Quelle est votre perception de l’économie alsacienne ?
Je vois l’économie alsacienne comme un écosystème solide, empreint d’un fort héritage industriel, dont le capitalisme rhénan a façonné la trajectoire. L’Alsace est résiliente, exigeante, attachée à la culture du travail et capable de s’adapter sans renier ses valeurs. Elle regorge de savoir-faire… mais reste encore souvent discrète sur ses réussites. Nous savons faire, mais nous devons apprendre à mieux le faire savoir.
Ce territoire possède des atouts remarquables : un tissu entrepreneurial dense, des filières industrielles nombreuses, une main-d’œuvre qualifiée et bien évidemment une situation géographique stratégique, au cœur de l’Europe. C’est un terreau propice pour celles et ceux qui veulent y entreprendre, innover, s’y installer.

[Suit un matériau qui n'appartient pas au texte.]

(* ===== verification/Models.v ===== *)
(** * Models: the rows the components share

    The columns of the database tables that more than one component reads, as
    records: service zones and rate cards ([servers/pricing/models.py]), the
    geography nodes of [servers/admin_access/models.py], and trips
    ([servers/ride/models.py]).  Ids and foreign keys are integers, instants are
    integers (microseconds), money columns are minor units, and a [DecimalField]
    is a [dec].  Columns no modelled code reads are left out. *)

From Stdlib Require Import QArith.
From S2P Require Import Prelude PyDecimal PyText Countries.
#[local] Open Scope Z_scope.

(** ** Geography *)

Inductive node_kind := KGlobal | KCountry | KState | KCity.

#[global] Instance node_kind_eq_dec : EqDecision node_kind.
Proof. solve_decision. Defined.

(** [GeoNode] with its parent already loaded.  The parent chain is finite: [clean]
    only lets a node sit under the next outer kind. *)
Inductive GeoNode :=
| mk_node (id : Z) (kind : node_kind) (code path : string) (parent : option GeoNode).

Definition node_id (n : GeoNode) : Z := match n with mk_node i _ _ _ _ => i end.
Definition node_kind_of (n : GeoNode) : node_kind := match n with mk_node _ k _ _ _ => k end.
Definition node_code (n : GeoNode) : string := match n with mk_node _ _ c _ _ => c end.
Definition node_path (n : GeoNode) : string := match n with mk_node _ _ _ p _ => p end.
Definition node_parent (n : GeoNode) : option GeoNode := match n with mk_node _ _ _ _ p => p end.

(** [GeoNode.country]: the country at or above the node, None at Global. *)
Fixpoint node_country (n : GeoNode) : option GeoNode :=
  if decide (node_kind_of n = KCountry) then Some n
  else match n with
       | mk_node _ _ _ _ (Some p) => node_country p
       | mk_node _ _ _ _ None => None
       end.

(** ** Pricing rows *)

(** [ServiceZone]; blank [CharField]s are [EmptyString]. *)
Record Zone := {
  zone_id : Z;
  zone_code : string;
  zone_country : string;
  zone_parent : option Z;
  zone_priority : Z;
  zone_currency : string;
  zone_distance_unit : string;
  zone_tax_mode : string;
  zone_per_trip_fee : dec;
  zone_fee_label : string;
  zone_geo_node : option GeoNode;
  zone_is_active : bool
}.

(** [RateCard]. *)
Record RateCard := {
  card_zone : Z;
  card_vehicle_type : Z;
  base_fare : dec;
  per_km_fare : dec;
  per_min_fare : dec;
  min_fare : dec;
  night_surge_multiplier : dec;
  night_surge_start_hour : Z;
  night_surge_end_hour : Z;
  surge_cap_multiplier : dec;
  gst_percent : dec;
  effective_from : Z;
  effective_to : option Z;
  card_version : Z;
  card_is_active : bool
}.

(** ** Trips *)

Inductive payment := Cash | OtherMethod (name : string).

#[global] Instance payment_eq_dec : EqDecision payment.
Proof. solve_decision. Defined.

(** [Trip]: the columns pricing, commission, settlement and dispatch read.  A null
    [payment_method] is [None]. *)
Record Trip := {
  trip_id : Z;
  trip_rider : Z;
  trip_driver : option Z;
  trip_zone : option Zone;
  trip_pickup : Q * Q;
  trip_vehicle_type : option Z;
  trip_vehicle_vt : option Z;
  trip_requested_at : Z;
  trip_currency : string;
  estimated_fare_minor : option Z;
  final_fare_minor : option Z;
  payment_method : option payment;
  end_rule : string;
  commission_percent_snapshot : option dec;
  commission_rule_id : option Z;
  commission_rule_version : option Z
}.

(** [trip.final_fare_minor if ... is not None else trip.estimated_fare_minor or 0] *)
Definition trip_gross_minor (t : Trip) : Z :=
  match final_fare_minor t with
  | Some f => f
  | None => default 0 (estimated_fare_minor t)
  end.

Definition is_cash (t : Trip) : bool := bool_decide (payment_method t = Some Cash).
(* ===== verification/Access.v ===== *)
(** * Access: who may do what, where

    The geography tree, roles and assignments of [servers/admin_access/models.py]
    (saving and deleting a node, the paths that make containment a prefix test),
    [access.py] (permissions at a node, scope paths, the list filter), [bridge.py]
    (the migration rule [granted]), [base/permissions.py] (operators and their
    legacy capabilities) and the Super Admin floor of [services.py].

    A table is a map from primary key to row; the queries are folds over it.  The
    audit rows that the managers write beside every change are not modelled here. *)

From stdpp Require Import sorting.
From Stdlib Require Import Ascii.
From S2P Require Import Prelude PyText Models.
#[local] Open Scope Z_scope.
#[local] Open Scope string_scope.

(** ** The geography table *)

(** [ALLOWED_PARENT]. *)
Definition ALLOWED_PARENT (k : node_kind) : option node_kind :=
  match k with
  | KGlobal => None
  | KCountry => Some KGlobal
  | KState => Some KCountry
  | KCity => Some KState
  end.

Inductive node_status := DRAFT | ACTIVE | PAUSED.

#[global] Instance node_status_eq_dec : EqDecision node_status.
Proof. solve_decision. Defined.

(** A row of [GeoNode]: the parent is a foreign key into the same table. *)
Record GeoRow := {
  g_kind : node_kind;
  g_code : string;
  g_name : string;
  g_parent : option Z;
  g_path : string;
  g_status : node_status
}.

Notation GeoTable := (gmap Z GeoRow).

Definition with_path (p : string) (n : GeoRow) : GeoRow :=
  {| g_kind := g_kind n; g_code := g_code n; g_name := g_name n; g_parent := g_parent n;
     g_path := p; g_status := g_status n |}.

Inductive save_error := ValidationError | ParentMissing | ProtectedError | OutOfFuel.

Definition parent_row (t : GeoTable) (n : GeoRow) : res save_error (option GeoRow) :=
  match g_parent n with
  | None => Ok None
  | Some p => match t !! p with Some m => Ok (Some m) | None => Err ParentMissing end
  end.

(** The field validators of [full_clean]: neither text column may be blank, and both
    fit their column. *)
Definition clean_fields (n : GeoRow) : bool :=
  let fits (s : string) (w : nat) := (1 <=? String.length s)%nat && (String.length s <=? w)%nat in
  fits (g_code n) 32%nat && fits (g_name n) 120%nat.

(** [validate_unique] on [code], leaving the row itself out. *)
Definition code_is_free (id : Z) (code : string) (t : GeoTable) : bool :=
  bool_decide (map_Forall (fun j m => j = id \/ g_code m <> code) t).
Lemma utf8_char_cons (a b : ascii) x y : (utf8_char a ++ x = utf8_char b ++ y)%list -> a = b /\ x = y.
Proof.
  intros H. assert (a = b) as ->; [|by apply app_inv_head in H].
  assert (Hp : forall c d, prefixb (utf8_char c) (utf8_char d) = true -> c = d).
  { intros c d Hcd. pose proof utf8_prefix as Hok. rewrite forallb_forall in Hok.
    specialize (Hok c (proj1 (list_elem_of_In _ _) (all_ascii_in c))). rewrite forallb_forall in Hok.
    specialize (Hok d (proj1 (list_elem_of_In _ _) (all_ascii_in d))).
    rewrite Hcd, orb_false_r in Hok. by apply Ascii.eqb_eq. }
  apply prefixb_app in H as [H|H]; [by apply Hp|symmetry; by apply Hp].
Qed.

Lemma encode_inj l k : encode l = encode k -> l = k.
Proof.
  unfold encode. revert k. induction l as [|a l IH]; intros [|b k]; cbn [flat_map]; [done| | |].
  - intros H. unfold utf8_char in H. by case_match.
  - intros H. unfold utf8_char in H. by case_match.
  - intros [-> H]%utf8_char_cons. f_equal. by apply IH.
Qed.

Lemma encode_app l k : encode (l ++ k) = (encode l ++ encode k)%list.
Proof. apply flat_map_app. Qed.

Lemma stops_newline r : stops (newline :: r).
Proof. unfold stops, newline. vm_compute (chr 10). set_solver. Qed.

(** Canonical texts in a row, a newline after each, can be told apart. *)
Lemma run_bytes_commits a b : run_bytes a = run_bytes b -> Forall2 same_content a b.
Proof.
  assert (Hb : forall l, run_bytes l = encode (flat_map (fun e => canonical_content e ++ [newline])%list l)).
  { induction l as [|e l IH]; [done|]. unfold run_bytes in *. cbn [flat_map].
    by rewrite IH, !encode_app. }
  rewrite !Hb. intros H%encode_inj. clear Hb. revert b H.
  assert (Hc : forall e, exists r, canonical_content e = "{"%char :: r).
  { intros e. unfold canonical_content. cbn [dumps]. by eexists. }
  induction a as [|x a IH]; intros [|y b]; cbn [flat_map].
  - constructor.
  - destruct (Hc y) as [r ->]. done.
  - destruct (Hc x) as [r ->]. done.
  - rewrite <- !app_assoc. cbn [app]. intros H. apply dumps_decodes in H as [H Ht].
    + constructor; [by apply canonical_same|]. apply IH. exact (f_equal (@tail ascii) Ht).
    + apply stops_newline.
    + apply stops_newline.
Qed.

(** ** Tamper evidence *)

Definition is_hex (c : ascii) : bool := is_digit c || ((97 <=? code c) && (code c <=? 102)).

(** What [hexdigest()] of SHA-256 returns. *)
Definition hex_digest (s : string) : bool := Nat.eqb (length (chars s)) 64 && forallb is_hex (chars s).

Section tamper.

Context (sha256 : list ascii -> string) (digest_hex : forall b, hex_digest (sha256 b) = true).

#[local] Notation linked := (linked sha256).
#[local] Notation well_formed := (well_formed sha256).

(** The hash a chain ends with. *)
Definition last_hash (previous : string) (chain : list Entry) : string :=
  default previous (e_content_hash <$> last chain).

Lemma last_hash_snoc p c e : last_hash p (c ++ [e]) = e_content_hash e.
Proof. unfold last_hash. by rewrite last_snoc. Qed.

Lemma linked_snoc p c e :
  linked p (c ++ [e]) <->
  linked p c /\ e_previous_hash e = last_hash p c /\ compute_hash sha256 (e_previous_hash e) e = e_content_hash e.
Proof.
  revert p. induction c as [|x c IH]; intros p; cbn [app HashChain.linked].
  - unfold last_hash. cbn. naive_solver.
  - rewrite IH. assert (last_hash (e_content_hash x) c = last_hash p (x :: c)) as ->; [|naive_solver].
    unfold last_hash. destruct c as [|y c]; [done|]. rewrite last_cons_cons.
    destruct (last (y :: c)) eqn:El; [done|]. by apply last_None in El.
Qed.

Lemma digest_not_empty s : hex_digest s = true -> s <> EmptyString.
Proof. by intros H ->. Qed.

Lemma digest_eq s t l k :
  hex_digest s = true -> hex_digest t = true ->
  (encode (chars s) ++ encode l = encode (chars t) ++ encode k)%list -> s = t /\ l = k.
Proof.
  intros [Hs _]%andb_true_iff [Ht _]%andb_true_iff H. rewrite <- !encode_app in H. apply encode_inj in H.
  apply Nat.eqb_eq in Hs, Ht. apply app_inj_1 in H as [H ->]; [|congruence]. split; [by apply chars_inj|done].
Qed.

Lemma or_text_digest s d : hex_digest s = true -> or_text s d = s.
Proof. intros H. unfold or_text. by rewrite bool_decide_eq_false_2 by by apply digest_not_empty. Qed.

Il y a ici un vrai dynamisme économique par la diversité des secteurs, un vivier d’entrepreneurs innovants si on se réfère au nombre de start-ups qui ont émergé. L’écosystème d’accompagnement est également efficace, ce qui fait que l’Alsace a toutes les cartes en main pour incarner une économie à impact et attirer des repreneurs d’entreprise, les start-ups et les investisseurs.
Pouvez-vous nous parler d’un projet marquant que vous avez mené ?
Bien des projets m’ont marqué et il est forcément délicat d’en choisir un seul : mais si tel est l’exercice je ferais un zoom sur la reconversion du site KNORR à Duppigheim, aujourd’hui devenu Zebra Park. C’est un projet emblématique, à bien des égards.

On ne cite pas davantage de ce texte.